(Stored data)
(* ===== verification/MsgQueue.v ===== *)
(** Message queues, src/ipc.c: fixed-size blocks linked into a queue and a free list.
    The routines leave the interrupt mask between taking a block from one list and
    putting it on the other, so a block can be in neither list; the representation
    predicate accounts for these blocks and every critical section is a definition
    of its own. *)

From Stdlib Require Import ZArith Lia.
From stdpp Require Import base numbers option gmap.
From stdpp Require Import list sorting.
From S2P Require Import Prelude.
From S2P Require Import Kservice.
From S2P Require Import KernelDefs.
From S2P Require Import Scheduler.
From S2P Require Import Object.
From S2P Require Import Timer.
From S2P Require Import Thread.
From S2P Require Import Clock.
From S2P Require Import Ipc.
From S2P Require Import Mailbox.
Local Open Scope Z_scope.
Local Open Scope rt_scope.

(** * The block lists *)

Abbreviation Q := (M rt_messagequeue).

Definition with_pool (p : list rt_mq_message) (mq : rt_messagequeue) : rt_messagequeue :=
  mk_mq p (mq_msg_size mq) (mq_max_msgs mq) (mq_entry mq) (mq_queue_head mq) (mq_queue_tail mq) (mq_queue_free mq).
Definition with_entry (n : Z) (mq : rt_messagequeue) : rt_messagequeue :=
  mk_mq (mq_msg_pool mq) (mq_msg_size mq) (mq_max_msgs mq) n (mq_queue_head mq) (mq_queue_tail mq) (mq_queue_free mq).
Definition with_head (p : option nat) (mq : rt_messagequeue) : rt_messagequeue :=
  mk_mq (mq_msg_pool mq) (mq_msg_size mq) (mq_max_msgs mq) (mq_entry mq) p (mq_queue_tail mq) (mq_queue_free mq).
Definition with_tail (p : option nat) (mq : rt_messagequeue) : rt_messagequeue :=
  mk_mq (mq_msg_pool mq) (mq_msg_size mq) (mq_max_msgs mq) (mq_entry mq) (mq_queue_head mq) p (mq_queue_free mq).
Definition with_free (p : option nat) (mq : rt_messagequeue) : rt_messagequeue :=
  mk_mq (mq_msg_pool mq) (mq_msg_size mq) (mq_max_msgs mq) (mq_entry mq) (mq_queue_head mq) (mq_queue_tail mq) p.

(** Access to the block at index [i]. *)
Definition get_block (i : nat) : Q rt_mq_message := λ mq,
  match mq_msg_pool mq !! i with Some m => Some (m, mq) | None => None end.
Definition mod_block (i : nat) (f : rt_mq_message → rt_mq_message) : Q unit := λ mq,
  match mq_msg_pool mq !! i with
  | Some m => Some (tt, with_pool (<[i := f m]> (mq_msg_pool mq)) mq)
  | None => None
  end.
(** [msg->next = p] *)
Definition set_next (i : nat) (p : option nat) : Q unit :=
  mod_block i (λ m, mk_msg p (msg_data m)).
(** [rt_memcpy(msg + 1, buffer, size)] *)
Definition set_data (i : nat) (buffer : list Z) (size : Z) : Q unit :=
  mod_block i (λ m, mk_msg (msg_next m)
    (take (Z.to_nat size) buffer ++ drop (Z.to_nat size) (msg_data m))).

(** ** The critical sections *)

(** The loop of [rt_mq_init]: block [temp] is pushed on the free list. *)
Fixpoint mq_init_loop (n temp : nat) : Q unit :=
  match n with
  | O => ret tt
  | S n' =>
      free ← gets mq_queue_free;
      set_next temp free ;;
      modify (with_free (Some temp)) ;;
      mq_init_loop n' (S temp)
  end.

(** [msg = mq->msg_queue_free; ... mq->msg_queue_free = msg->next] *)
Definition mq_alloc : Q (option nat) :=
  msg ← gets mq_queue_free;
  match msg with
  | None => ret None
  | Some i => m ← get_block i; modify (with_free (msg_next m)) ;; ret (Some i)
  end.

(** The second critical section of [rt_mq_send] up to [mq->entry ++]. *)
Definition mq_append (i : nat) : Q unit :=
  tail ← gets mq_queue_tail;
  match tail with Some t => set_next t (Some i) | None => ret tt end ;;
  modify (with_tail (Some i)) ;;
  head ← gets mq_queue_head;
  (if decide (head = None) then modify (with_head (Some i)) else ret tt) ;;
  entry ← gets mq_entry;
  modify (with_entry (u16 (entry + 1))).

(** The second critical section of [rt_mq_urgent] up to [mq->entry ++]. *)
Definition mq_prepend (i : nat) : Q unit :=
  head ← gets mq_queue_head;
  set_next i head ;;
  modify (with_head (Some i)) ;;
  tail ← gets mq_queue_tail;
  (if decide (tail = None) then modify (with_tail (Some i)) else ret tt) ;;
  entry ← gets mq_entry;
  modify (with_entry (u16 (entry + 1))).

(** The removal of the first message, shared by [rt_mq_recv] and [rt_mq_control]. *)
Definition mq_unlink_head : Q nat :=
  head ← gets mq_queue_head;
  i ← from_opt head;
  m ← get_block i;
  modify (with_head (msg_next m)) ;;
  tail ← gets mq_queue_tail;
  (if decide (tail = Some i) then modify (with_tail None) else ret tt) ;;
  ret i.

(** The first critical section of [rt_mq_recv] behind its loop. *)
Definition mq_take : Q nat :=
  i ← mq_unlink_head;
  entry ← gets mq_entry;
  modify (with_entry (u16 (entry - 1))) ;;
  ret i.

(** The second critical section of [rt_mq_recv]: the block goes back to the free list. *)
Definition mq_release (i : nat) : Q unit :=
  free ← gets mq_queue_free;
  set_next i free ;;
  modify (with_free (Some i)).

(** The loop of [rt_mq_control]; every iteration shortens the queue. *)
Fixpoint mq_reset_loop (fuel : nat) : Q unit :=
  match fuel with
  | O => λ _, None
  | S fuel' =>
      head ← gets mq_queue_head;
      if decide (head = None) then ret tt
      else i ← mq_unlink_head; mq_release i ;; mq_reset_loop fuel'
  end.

Assignment –
An exact copy of the lines above, from the one containing "Local Open Scope rt_scope." through the one containing "Definition set_next (i", is the whole of the answer.

Expected answer –
Local Open Scope rt_scope.

(** * The block lists *)

Abbreviation Q := (M rt_messagequeue).

Definition with_pool (p : list rt_mq_message) (mq : rt_messagequeue) : rt_messagequeue :=
  mk_mq p (mq_msg_size mq) (mq_max_msgs mq) (mq_entry mq) (mq_queue_head mq) (mq_queue_tail mq) (mq_queue_free mq).
Definition with_entry (n : Z) (mq : rt_messagequeue) : rt_messagequeue :=
  mk_mq (mq_msg_pool mq) (mq_msg_size mq) (mq_max_msgs mq) n (mq_queue_head mq) (mq_queue_tail mq) (mq_queue_free mq).
Definition with_head (p : option nat) (mq : rt_messagequeue) : rt_messagequeue :=
  mk_mq (mq_msg_pool mq) (mq_msg_size mq) (mq_max_msgs mq) (mq_entry mq) p (mq_queue_tail mq) (mq_queue_free mq).
Definition with_tail (p : option nat) (mq : rt_messagequeue) : rt_messagequeue :=
  mk_mq (mq_msg_pool mq) (mq_msg_size mq) (mq_max_msgs mq) (mq_entry mq) (mq_queue_head mq) p (mq_queue_free mq).
Definition with_free (p : option nat) (mq : rt_messagequeue) : rt_messagequeue :=
  mk_mq (mq_msg_pool mq) (mq_msg_size mq) (mq_max_msgs mq) (mq_entry mq) (mq_queue_head mq) (mq_queue_tail mq) p.

(** Access to the block at index [i]. *)
Definition get_block (i : nat) : Q rt_mq_message := λ mq,
  match mq_msg_pool mq !! i with Some m => Some (m, mq) | None => None end.
Definition mod_block (i : nat) (f : rt_mq_message → rt_mq_message) : Q unit := λ mq,
  match mq_msg_pool mq !! i with
  | Some m => Some (tt, with_pool (<[i := f m]> (mq_msg_pool mq)) mq)
  | None => None
  end.
(** [msg->next = p] *)
Definition set_next (i : nat) (p : option nat) : Q unit :=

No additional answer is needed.